**Directions for this task:** Copy nothing but the lines below running from the line containing "fields; there is" through the line containing "Inductive field := U16", both end lines included.

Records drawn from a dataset
=-=-=

Definition mm_lookup mm (parent_ino : Z) (name : str) : ManifestMetablock * outcome MetablockError ManifestLookup :=
  match ValidName_parse_str name with
  | Ok name =>
      let '(db, r) := manifest_lookup (mm_manifest mm) parent_ino name in
      (mm_with_db mm db, let! e := by_manifest r in
        match e with
        | Some e => by_manifest (into_lookup e (mm_channels mm) (mm_mount_time mm) now)
        | None => inode_error (FileDoesNotExist name {| ei_ino := parent_ino; ei_key := [] |})
        end)
  | Err (InvalidFileName name) => (mm, inode_error (InvalidFileNameError name))
  | Panic => (mm, Panic)
  end.

Definition mm_getattr mm (ino : Z) : ManifestMetablock * outcome MetablockError ManifestLookup :=
  if ino =? ROOT_INODE_NO then
    (mm, Ok {| mlk_ino := ino; mlk_stat := mm_stat_for_directory mm; mlk_kind := Directory; mlk_location := None |})
  else
    let '(db, r) := manifest_lookup_by_id (mm_manifest mm) ino in
    (mm_with_db mm db, let! e := by_manifest r in
      match e with
      | Some e => by_manifest (into_lookup e (mm_channels mm) (mm_mount_time mm) now)
      | None => inode_error (InodeDoesNotExist ino)
      end).

Definition mm_new_readdir_handle mm (dir_ino : Z) : ManifestMetablock * outcome MetablockError Z :=
  let id := mm_next_dir_handle_id mm in
  (mm_with_handles mm (wadd id 1) (<[id := ManifestDirIter_new dir_ino]> (mm_readdir_handles mm)), Ok id).

Definition mm_releasedir mm (fh : Z) : ManifestMetablock * outcome MetablockError unit :=
  (mm_with_handles mm (mm_next_dir_handle_id mm) (delete fh (mm_readdir_handles mm)), Ok tt).
(** C31. A manifest file system shows exactly what its manifests list.  When ingesting the channels of [configs] succeeds,
    and SQLite answers every query from then on, the database can be mounted, and walking down from the root with lookups gives: for every object of a CSV file, below
    the directory of its channel, a file with its size and ETag, located at its key below the prefix and in the bucket of
    the channel; a directory for every channel; and nothing else than such objects and the directories above them. *)
Theorem manifest_shows_exactly_its_objects io open_csv configs db mount_time now :
  ingest_manifest false io open_csv configs = (db, Ok tt) → db_io db = [] →
  ∃ mm, ManifestMetablock_new db mount_time = Ok mm ∧
    (∀ c e key, c ∈ configs → lists open_csv c e key → ∃ ino,
       resolve now mm (cc_directory_name c :: ValidKey_components key) =
       Ok (object_lookup mount_time now ino (channel_path c) (csv_etag e) (csv_size e) key)) ∧
    (∀ c, c ∈ configs → ∃ l, resolve now mm [cc_directory_name c] = Ok l ∧ mlk_kind l = Directory) ∧
    (∀ path l, resolve now mm path = Ok l → path = [] ∨ ∃ c names, c ∈ configs ∧ path = cc_directory_name c :: names ∧
       match mlk_kind l with
       | File => ∃ e key, lists open_csv c e key ∧ names = ValidKey_components key ∧
           l = object_lookup mount_time now (mlk_ino l) (channel_path c) (csv_etag e) (csv_size e) key
       | Directory => names = [] ∨ ∃ e key n rest, lists open_csv c e key ∧ ValidKey_components key = names ++ n :: rest
       end).
Proof.
  intros (cms & Hcms & Hdb)%ingest_inv Hio. destruct (ingested_db _ _ _ _ _ Hcms Hdb) as (Hwf & Hok & Hch & Hjust & objs & Hin & Hobjs).
  pose proof (load_channels_spec db _ Hio Hch Hwf) as Hload. unfold ManifestMetablock_new. rewrite Hload. simpl.
  eexists. split; [done|]. set (mm := Build_ManifestMetablock _ _ _ _ _).
  assert (∀ i cm names row, cms !! i = Some cm → row_path cms (db_s3_objects db) i names row →
    resolve now mm (cm_directory_name cm :: names) = Ok (row_lookup cms mount_time now i names row)) as Hres.
  { intros i cm names row Hcm Hp. unfold resolve. by rewrite (resolve_row cms mm now eq_refl Hio Hok i cm names row Hcm Hp). }
  assert (∀ c, c ∈ configs → ∃ i cm, configs !! i = Some c ∧ cms !! i = Some cm ∧ channel_manifest open_csv c = Ok cm ∧ (i < length cms)%nat) as Hconf.
  { intros c [i Hi]%list_elem_of_lookup. destruct (Forall2_lookup_l _ _ _ _ _ Hcms Hi) as (cm & Hcm & ?). exists i, cm.
    by apply lookup_lt_Some in Hcm as ?. }
  ands.
  - intros c e key (i & cm & Hi & Hcm & Hcmc & Hlt)%Hconf Hl. destruct (Hin i cm Hlt Hcm) as (_ & Hall & Hitems).
    pose proof (listed_entries _ _ _ _ _ Hcmc Hl Hitems) as Hentry. destruct (Hall _ Hentry) as [Hdone _].
    rewrite list.Forall_forall in Hobjs. destruct (Hobjs _ Hdone) as (row & Hp & _ & Het & Hsz). simpl in *.
    change (object_names _) with (ValidKey_components key) in Hp.
    destruct (ingested_entries _ _ _ _ _ Hcms (ex_intro _ cm (conj Hcm Hentry))) as (? & ? & ? & _ & _ & [= <- _ _ _] & Hkt & Hkf).
    destruct (channel_manifest_inv _ _ _ Hcmc) as (Hname & Hpath & _). exists (dbe_id row). rewrite <-Hname, <-Hpath.
    rewrite (Hres i cm _ row Hcm Hp). f_equal. by eapply object_row_lookup.
  - intros c (i & cm & Hi & Hcm & Hcmc & Hlt)%Hconf. destruct (Hin i cm Hlt Hcm) as ((root & Hroot) & _).
    destruct (channel_manifest_inv _ _ _ Hcmc) as (Hname & _). rewrite <-Hname. eexists. split; [by eapply Hres|]. by eapply row_root_dir.
  - intros path l Hl. destruct (resolve_inv cms mm now eq_refl Hio Hok path l Hl) as [[-> _]|(i & cm & names & row & Hcm & -> & Hp & ->)]; [by left|].
    right. destruct (Forall2_lookup_r _ _ _ _ _ Hcms Hcm) as (c & Hc & Hcmc). destruct (channel_manifest_inv _ _ _ Hcmc) as (Hname & Hpath & _).
    exists c, names. split; [by eapply list_elem_of_lookup_2|]. split; [by rewrite Hname|]. simpl.
    rewrite list.Forall_forall in Hjust. destruct (Hjust row (row_path_elem _ _ _ _ _ Hp)) as (i' & names' & Hp' & Hj).
    destruct (row_path_det _ _ _ _ _ _ _ Hok Hp Hp') as [<- <-]. unfold justified in Hj. destruct (row_kind row).
    + destruct Hj as (ime & Hime & Hnames & Het & Hsz).
      destruct (ingested_entries _ _ _ _ _ Hcms Hime) as (c' & e & key & Hc' & Hl' & -> & Hkt & Hkf). assert (c' = c) as -> by congruence.
      exists e, key. split; [done|]. unfold object_names in Hnames. simpl in Hnames, Het, Hsz. subst names. split; [done|].
      rewrite <-Hpath. by eapply object_row_lookup.
    + destruct Hj as [->|(ime & Hime & n & rest & Hnames)]; [by left|right].
      destruct (ingested_entries _ _ _ _ _ Hcms Hime) as (c' & e & key & Hc' & Hl' & -> & _). assert (c' = c) as -> by congruence.
      by exists e, key, n, rest.
Qed.

(** *** Integrity *)

Definition row_bytes (e : CsvEntry) : bytes := str_bytes (csv_partial_key e) ++ string_bytes (csv_etag e) ++ be_bytes 8 (csv_size e).
Lemma total_size_row e : is_u64 (zlen (row_bytes e)) → CsvEntry_total_size e = zlen (row_bytes e).
Proof.
  assert (zlen (row_bytes e) = Z.of_nat (length (csv_partial_key e)) + zlen (string_bytes (csv_etag e)) + 8) as Heq.
  { unfold row_bytes, zlen, str_bytes. rewrite !length_app, length_map, length_be_bytes. lia. }
  intros Hu. unfold CsvEntry_total_size. rewrite Heq in *. pose proof (zlen_nonneg (string_bytes (csv_etag e))).
  unfold is_u64, u64_modulus in Hu.
  rewrite (wadd_small (Z.of_nat _)) by (unfold is_u64, u64_modulus; lia). by rewrite wadd_small by (unfold is_u64, u64_modulus; lia).
Qed.

(** A file is accepted only when all its rows are, and its checksum is right. *)
Lemma accepted_file records path expected :
  Forall (λ item, (∃ ime, item = Ok ime) ∨ ∃ key, item = Err (DirectoryMarker key)) (CsvReader_items (CsvReader_new records path expected)) →
  ∃ es, records = map Ok es ∧ running_checksum 0 records = expected.
Proof.
  rewrite csv_items_spec by done. simpl. intros [Hitems Hlast]%Forall_app.
  assert (running_checksum 0 records = expected) as Hsum.
  { destruct (Z.eqb_spec (running_checksum 0 records) expected) as [|Hne]; [done|]. inv Hlast. naive_solver. }
  assert (∃ es, records = map Ok es) as [es ->].
  { clear Hlast Hsum. induction records as [|record records IH]; [by exists []|]. inv Hitems as [|? ? Hitem Hitems']. destruct (IH Hitems') as [es ->].
    destruct record as [e| |]; [by exists (e :: es)|naive_solver..]. }
  by exists es.
Qed.
Lemma running_checksum_rows `{!Crc32cLaws} bs es :
  is_integrity_validation_disabled = false → Forall (λ e, csv_checksum e = crc32c_checksum (row_bytes e) ∧ is_u64 (zlen (row_bytes e))) es →
  running_checksum (crc32c_checksum bs) (map Ok es) = crc32c_checksum (bs ++ concat (map row_bytes es)).
Proof.
  intros Hv Hes. revert bs. induction Hes as [|e es [Hsum Hu] _ IH]; intros bs; simpl; [by rewrite app_nil_r|].
  unfold combine_checksums. rewrite Hv, Hsum, total_size_row, crc32c_combine_app by done.
  rewrite app_assoc. apply IH.
Qed.

(** What is ingested was not corrupted.  When ingesting succeeds and integrity is validated, and a CSV file lists only
    objects, then all its rows could be read, the checksum of each row is the CRC of its key, ETag and size, and the
    checksum that was given for the file is the CRC of all its rows. *)
Theorem ingested_files_are_intact `{!Crc32cLaws} io open_csv configs db c records :
  is_integrity_validation_disabled = false → ingest_manifest false io open_csv configs = (db, Ok tt) →
  c ∈ configs → open_csv (cc_manifest_path c) = Some records →
  (∀ e key, Ok e ∈ records → ValidKey_try_from (csv_partial_key e) = Ok key → ValidKey_kind key = File) →
  (∀ e, Ok e ∈ records → is_u64 (zlen (row_bytes e))) →
  ∃ es, records = map Ok es ∧ Forall (λ e, csv_checksum e = crc32c_checksum (row_bytes e)) es ∧
    cc_manifest_checksum c = crc32c_checksum (concat (map row_bytes es)).
Proof.
  intros Hv (cms & Hcms & Hdb)%ingest_inv Hc Hopen Hfiles Hu. destruct (ingested_db _ _ _ _ _ Hcms Hdb) as (_ & _ & _ & _ & objs & Hin & _).
  apply list_elem_of_lookup in Hc as [i Hi]. destruct (Forall2_lookup_l _ _ _ _ _ Hcms Hi) as (cm & Hcm & Hcmc).
  destruct (Hin i cm (lookup_lt_Some _ _ _ Hcm) Hcm) as (_ & Hall & Hitems).
  destruct (channel_manifest_inv _ _ _ Hcmc) as (_ & _ & _ & records' & Hopen' & Hent). assert (records' = records) as -> by congruence.
  pose proof Hitems as Hacc. rewrite Hent in Hacc. apply accepted_file in Hacc as (es & -> & Hsum). exists es. split; [done|].
  assert (Forall (λ e, csv_checksum e = crc32c_checksum (row_bytes e)) es) as Hsums; [|split; [done|]].
  - apply list.Forall_forall. intros e He. assert (Ok e ∈ (map Ok es : list (outcome string CsvEntry))) as He' by (apply list_elem_of_fmap; by exists e).
    assert (∃ key, ValidKey_try_from (csv_partial_key e) = Ok key) as [key Hkey].
    { rewrite Hent, csv_items_spec in Hitems by done. apply Forall_app in Hitems as [Hitems _]. simpl in Hitems. rewrite map_map, Forall_map in Hitems.
      rewrite list.Forall_forall in Hitems. specialize (Hitems e He). pose proof (try_into_inv e) as Hinv. simpl in Hitems.
      destruct Hitems as [[ime Heq]|[k Heq]]; rewrite Heq in Hinv; naive_solver. }
    assert (lists open_csv c e key) as Hl by (eexists; ands; [done|done|done|by eapply Hfiles]).
    destruct (Hall _ (listed_entries _ _ _ _ _ Hcmc Hl Hitems)) as [_ Hs]. unfold object_checksum in Hs. simpl in Hs.
    by rewrite (proj2 (try_from_ok_in_tree _ _ Hkey)) in Hs.
  - rewrite <-Hsum, <-crc32c_checksum_nil. rewrite running_checksum_rows; [done|done|]. apply list.Forall_forall. intros e He.
    rewrite list.Forall_forall in Hsums. split; [by apply Hsums|]. apply Hu, list_elem_of_fmap. by exists e.
Qed.
End files.
(* ===== verification/FuseAbi.v ===== *)
(** * The structures that the kernel and the file system exchange

    [mountpoint-s3-fuser/src/ll/fuse_abi.rs] for the version of the protocol that the program is built with (7.28, on Linux), and
    the iterator over the arguments of a request ([ll/argument.rs]).  A structure is a record together with the layout of its
    fields; there is no padding between them ([layout_ok]). *)

From S2P Require Import Prelude BlockFormat ClientChecksums.
Local Open Scope Z_scope.

(** ** Fields *)

Inductive field := U16 | U32 | U64 | I32 | I64.
Definition width (f : field) : nat := match f with U16 => 2 | U32 | I32 => 4 | U64 | I64 => 8 end.
Definition signed (f : field) : bool := match f with I32 | I64 => true | _ => false end.
Definition field_bits (f : field) : Z := 8 * Z.of_nat (width f).
(** The values of a field *)
Definition fits (f : field) (z : Z) : Prop :=
  if signed f then - 2 ^ (field_bits f - 1) ≤ z < 2 ^ (field_bits f - 1) else 0 ≤ z < 2 ^ field_bits f.

(** The program runs on little-endian machines. *)
Fixpoint le_bytes (n : nat) (x : Z) : bytes := match n with O => [] | S n => byte_of x :: le_bytes n (x / 256) end.
Fixpoint from_le_bytes (bs : bytes) : Z := match bs with [] => 0 | b :: bs => byte_val b + 256 * from_le_bytes bs end.
Definition encode_field (f : field) (z : Z) : bytes := le_bytes (width f) (z `mod` 2 ^ field_bits f).
Definition decode_field (f : field) (bs : bytes) : Z :=
  let x := from_le_bytes bs in if signed f && (2 ^ (field_bits f - 1) <=? x) then x - 2 ^ field_bits f else x.
(* ===== verification/FuseRequest.v ===== *)
(** * Requests of the kernel

    [mountpoint-s3-fuser/src/ll/request.rs]: a request is a header and arguments that depend on its operation code.  The accessors
    of operations give the fields that the file system is called with. *)

From S2P Require Import Prelude BlockFormat FuseAbi.
Local Open Scope Z_scope.

Inductive RequestError := ShortReadHeader (len : Z) | UnknownOperation (opcode : Z) | ShortRead (len total : Z) | InsufficientData.

(** ** Operations

    The structures of the module [op] without their headers *)
Inductive Operation :=
| OpLookup (name : bytes)
| OpForget (arg : fuse_forget_in)
| OpGetAttr (arg : fuse_getattr_in)
| OpSetAttr (arg : fuse_setattr_in)
| OpReadLink
| OpSymLink (target link_name : bytes)
| OpMkNod (arg : fuse_mknod_in) (name : bytes)
| OpMkDir (arg : fuse_mkdir_in) (name : bytes)
| OpUnlink (name : bytes)
| OpRmDir (name : bytes)
| OpRename (arg : fuse_rename_in) (name newname : bytes)
| OpLink (arg : fuse_link_in) (name : bytes)
| OpOpen (arg : fuse_open_in)
| OpRead (arg : fuse_read_in)
| OpWrite (arg : fuse_write_in) (data : bytes)
| OpStatFs
| OpRelease (arg : fuse_release_in)
| OpFSync (arg : fuse_fsync_in)
| OpSetXAttr (arg : fuse_setxattr_in) (name value : bytes)
| OpGetXAttr (arg : fuse_getxattr_in) (name : bytes)
| OpListXAttr (arg : fuse_getxattr_in)
| OpRemoveXAttr (name : bytes)
| OpFlush (arg : fuse_flush_in)
| OpInit (arg : fuse_init_in)
| OpOpenDir (arg : fuse_open_in)
| OpReadDir (arg : fuse_read_in)
| OpReleaseDir (arg : fuse_release_in)
| OpFSyncDir (arg : fuse_fsync_in)
| OpGetLk (arg : fuse_lk_in)
| OpSetLk (arg : fuse_lk_in)
| OpSetLkW (arg : fuse_lk_in)
| OpAccess (arg : fuse_access_in)
| OpCreate (arg : fuse_create_in) (name : bytes)
| OpInterrupt (arg : fuse_interrupt_in)
| OpBMap (arg : fuse_bmap_in)
| OpDestroy
| OpIoCtl (arg : fuse_ioctl_in) (data : bytes)
| OpPoll (arg : fuse_poll_in)
| OpNotifyReply (arg : bytes)
| OpBatchForget (arg : fuse_batch_forget_in) (nodes : list fuse_forget_one)
| OpFAllocate (arg : fuse_fallocate_in)
| OpReadDirPlus (arg : fuse_read_in)
| OpRename2 (arg : fuse_rename2_in) (name newname : bytes) (old_parent : Z)
| OpLseek (arg : fuse_lseek_in)
| OpCopyFileRange (arg : fuse_copy_file_range_in)
| OpCuseInit (arg : fuse_init_in).

Definition fetch1 {T} `{Abi T} (it : ArgumentIterator) (f : T → Operation) : outcome unit Operation := let! a := fetch T it in Ok (f a.1).
Definition op_parse (header : fuse_in_header) (opcode : fuse_opcode) (data : ArgumentIterator) : outcome unit Operation :=
  match opcode with
  | FUSE_LOOKUP => let! name := fetch_str data in Ok (OpLookup name.1)
  | FUSE_FORGET => fetch1 data OpForget
  | FUSE_GETATTR => fetch1 data OpGetAttr
  | FUSE_SETATTR => fetch1 data OpSetAttr
  | FUSE_READLINK => Ok OpReadLink
  | FUSE_SYMLINK => let! link_name := fetch_str data in let! target := fetch_str link_name.2 in Ok (OpSymLink target.1 link_name.1)
  | FUSE_MKNOD => let! arg := fetch fuse_mknod_in data in let! name := fetch_str arg.2 in Ok (OpMkNod arg.1 name.1)
  | FUSE_MKDIR => let! arg := fetch fuse_mkdir_in data in let! name := fetch_str arg.2 in Ok (OpMkDir arg.1 name.1)
  | FUSE_UNLINK => let! name := fetch_str data in Ok (OpUnlink name.1)
  | FUSE_RMDIR => let! name := fetch_str data in Ok (OpRmDir name.1)
  | FUSE_RENAME =>
      let! arg := fetch fuse_rename_in data in let! name := fetch_str arg.2 in let! newname := fetch_str name.2 in Ok (OpRename arg.1 name.1 newname.1)
  | FUSE_LINK => let! arg := fetch fuse_link_in data in let! name := fetch_str arg.2 in Ok (OpLink arg.1 name.1)
  | FUSE_OPEN => fetch1 data OpOpen
  | FUSE_READ => fetch1 data OpRead
  | FUSE_WRITE =>
      let! arg := fetch fuse_write_in data in
      let content := (fetch_all arg.2).1 in
      assert! zlen content =? write_in_size arg.1 in
      Ok (OpWrite arg.1 content)
  | FUSE_STATFS => Ok OpStatFs
  | FUSE_RELEASE => fetch1 data OpRelease
  | FUSE_FSYNC => fetch1 data OpFSync
  | FUSE_SETXATTR =>
      let! arg := fetch fuse_setxattr_in data in
      let! name := fetch_str arg.2 in
      let value := (fetch_all name.2).1 in
      assert! zlen value =? setxattr_in_size arg.1 in
      Ok (OpSetXAttr arg.1 name.1 value)
  | FUSE_GETXATTR => let! arg := fetch fuse_getxattr_in data in let! name := fetch_str arg.2 in Ok (OpGetXAttr arg.1 name.1)
  | FUSE_LISTXATTR => fetch1 data OpListXAttr
  | FUSE_REMOVEXATTR => let! name := fetch_str data in Ok (OpRemoveXAttr name.1)
  | FUSE_FLUSH => fetch1 data OpFlush
  | FUSE_INIT => fetch1 data OpInit
  | FUSE_OPENDIR => fetch1 data OpOpenDir
  | FUSE_READDIR => fetch1 data OpReadDir
  | FUSE_RELEASEDIR => fetch1 data OpReleaseDir
  | FUSE_FSYNCDIR => fetch1 data OpFSyncDir
  | FUSE_GETLK => fetch1 data OpGetLk
  | FUSE_SETLK => fetch1 data OpSetLk
  | FUSE_SETLKW => fetch1 data OpSetLkW
  | FUSE_ACCESS => fetch1 data OpAccess
  | FUSE_CREATE => let! arg := fetch fuse_create_in data in let! name := fetch_str arg.2 in Ok (OpCreate arg.1 name.1)
  | FUSE_INTERRUPT => fetch1 data OpInterrupt
  | FUSE_BMAP => fetch1 data OpBMap
  | FUSE_DESTROY => Ok OpDestroy
  | FUSE_IOCTL => let! arg := fetch fuse_ioctl_in data in Ok (OpIoCtl arg.1 (fetch_all arg.2).1)
  | FUSE_POLL => fetch1 data OpPoll
  | FUSE_NOTIFY_REPLY => Ok (OpNotifyReply (fetch_all data).1)
  | FUSE_BATCH_FORGET =>
      let! arg := fetch fuse_batch_forget_in data in
      let! nodes := fetch_slice fuse_forget_one (batch_forget_in_count arg.1) arg.2 in
      Ok (OpBatchForget arg.1 nodes.1)
  | FUSE_FALLOCATE => fetch1 data OpFAllocate
  | FUSE_READDIRPLUS => fetch1 data OpReadDirPlus
  | FUSE_RENAME2 =>
      let! arg := fetch fuse_rename2_in data in let! name := fetch_str arg.2 in let! newname := fetch_str name.2 in
      Ok (OpRename2 arg.1 name.1 newname.1 (in_header_nodeid header))
  | FUSE_LSEEK => fetch1 data OpLseek
  | FUSE_COPY_FILE_RANGE => fetch1 data OpCopyFileRange
  | CUSE_INIT => fetch1 data OpCuseInit
  end.

(** ** Requests *)

Record AnyRequest := { ar_header : fuse_in_header; ar_data : ArgumentIterator }.
(** The buffer of the request is at the address [addr]. *)
Definition AnyRequest_try_from (addr : Z) (data : bytes) : outcome RequestError AnyRequest :=
  let arg_iter := {| ai_addr := addr; ai_data := data |} in
  let! h := outcome_map_err (λ _, ShortReadHeader (ai_len arg_iter)) (fetch fuse_in_header arg_iter) in
  let header := h.1 in
  if zlen data <? in_header_len header then Err (ShortRead (zlen data) (in_header_len header))
  else
    let size := Z.of_nat (size_of fuse_in_header) in
    assert! size <=? in_header_len header in
    Ok {| ar_header := header; ar_data := {| ai_addr := addr + size; ai_data := zslice size (in_header_len header) data |} |}.
Definition ar_opcode (r : AnyRequest) : option fuse_opcode := opcode_try_from (in_header_opcode (ar_header r)).
Definition ar_operation (r : AnyRequest) : outcome RequestError Operation :=
  match ar_opcode r with
  | None => Err (UnknownOperation (in_header_opcode (ar_header r)))
  | Some opcode => outcome_map_err (λ _, InsufficientData) (op_parse (ar_header r) opcode (ar_data r))
  end.
Definition is_forget (r : AnyRequest) : bool :=
  match ar_opcode r with Some FUSE_FORGET | Some FUSE_BATCH_FORGET => true | _ => false end.

(** ** Accessors *)

Definition flag (flags bit : Z) : bool := negb (Z.land flags bit =? 0).
Definition FATTR_MODE := 1.
Definition FATTR_UID := 2.
Definition FATTR_GID := 4.
Definition FATTR_SIZE := 8.
Definition FATTR_ATIME := 16.
Definition FATTR_MTIME := 32.
Definition FATTR_FH := 64.
Definition FATTR_ATIME_NOW := 128.
Definition FATTR_MTIME_NOW := 256.
Definition FATTR_CTIME := 1024.
Definition FUSE_GETATTR_FH := 1.
Definition FUSE_READ_LOCKOWNER := 2.
Definition FUSE_WRITE_LOCKOWNER := 2.
Definition FUSE_RELEASE_FLUSH := 1.
Definition FUSE_RELEASE_FLOCK_UNLOCK := 2.
Definition FUSE_FSYNC_FDATASYNC := 1.
Definition FUSE_IOCTL_UNRESTRICTED := 2.

(** Times are nanoseconds since the epoch.  Seconds that a [SystemTime] can not hold panic. *)
Definition NANOS : Z := 1000000000.
Definition system_time_from_time (secs nsecs : Z) : outcome Empty_set Z :=
  let t := if 0 <=? secs then secs * NANOS + nsecs else - (- secs * NANOS + nsecs) in
  assert! (- 2 ^ 63 <=? t / NANOS) && (t / NANOS <? 2 ^ 63) in Ok t.
Inductive TimeOrNow := SpecificTime (t : Z) | Now.
Definition getattr_file_handle (a : fuse_getattr_in) : option Z := if flag (getattr_in_getattr_flags a) FUSE_GETATTR_FH then Some (getattr_in_fh a) else None.
Definition setattr_field (a : fuse_setattr_in) (bit value : Z) : option Z := if flag (setattr_in_valid a) bit then Some value else None.
Definition setattr_size (a : fuse_setattr_in) : option Z := setattr_field a FATTR_SIZE (setattr_in_size a).
Definition setattr_time (a : fuse_setattr_in) (bit now_bit secs nsecs : Z) : outcome Empty_set (option TimeOrNow) :=
  if flag (setattr_in_valid a) bit then
    if flag (setattr_in_valid a) now_bit then Ok (Some Now) else let! t := system_time_from_time secs nsecs in Ok (Some (SpecificTime t))
  else Ok None.
Definition setattr_atime (a : fuse_setattr_in) : outcome Empty_set (option TimeOrNow) :=
  setattr_time a FATTR_ATIME FATTR_ATIME_NOW (setattr_in_atime a) (setattr_in_atimensec a).
Definition setattr_mtime (a : fuse_setattr_in) : outcome Empty_set (option TimeOrNow) :=
  setattr_time a FATTR_MTIME FATTR_MTIME_NOW (setattr_in_mtime a) (setattr_in_mtimensec a).
Definition setattr_ctime (a : fuse_setattr_in) : outcome Empty_set (option Z) :=
  if flag (setattr_in_valid a) FATTR_CTIME then let! t := system_time_from_time (setattr_in_ctime a) (setattr_in_ctimensec a) in Ok (Some t) else Ok None.
Definition read_lock_owner (a : fuse_read_in) : option Z := if flag (read_in_read_flags a) FUSE_READ_LOCKOWNER then Some (read_in_lock_owner a) else None.
Definition write_lock_owner (a : fuse_write_in) : option Z := if flag (write_in_write_flags a) FUSE_WRITE_LOCKOWNER then Some (write_in_lock_owner a) else None.
Definition release_flush (a : fuse_release_in) : bool := flag (release_in_release_flags a) FUSE_RELEASE_FLUSH.
Definition release_lock_owner (a : fuse_release_in) : option Z :=
  if flag (release_in_release_flags a) FUSE_RELEASE_FLOCK_UNLOCK then Some (release_in_lock_owner a) else None.
Definition fdatasync (a : fuse_fsync_in) : bool := flag (fsync_in_fsync_flags a) FUSE_FSYNC_FDATASYNC.
Definition ioctl_unrestricted (a : fuse_ioctl_in) : bool := flag (ioctl_in_flags a) FUSE_IOCTL_UNRESTRICTED.
(** [&self.data[..in_size]] *)
Definition ioctl_in_data (a : fuse_ioctl_in) (data : bytes) : outcome Empty_set bytes :=
  assert! ioctl_in_in_size a <=? zlen data in Ok (ztake (ioctl_in_in_size a) data).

=-=-=

**Response to the exercise:**
    fields; there is no padding between them ([layout_ok]). *)

From S2P Require Import Prelude BlockFormat ClientChecksums.
Local Open Scope Z_scope.

(** ** Fields *)

Inductive field := U16 | U32 | U64 | I32 | I64.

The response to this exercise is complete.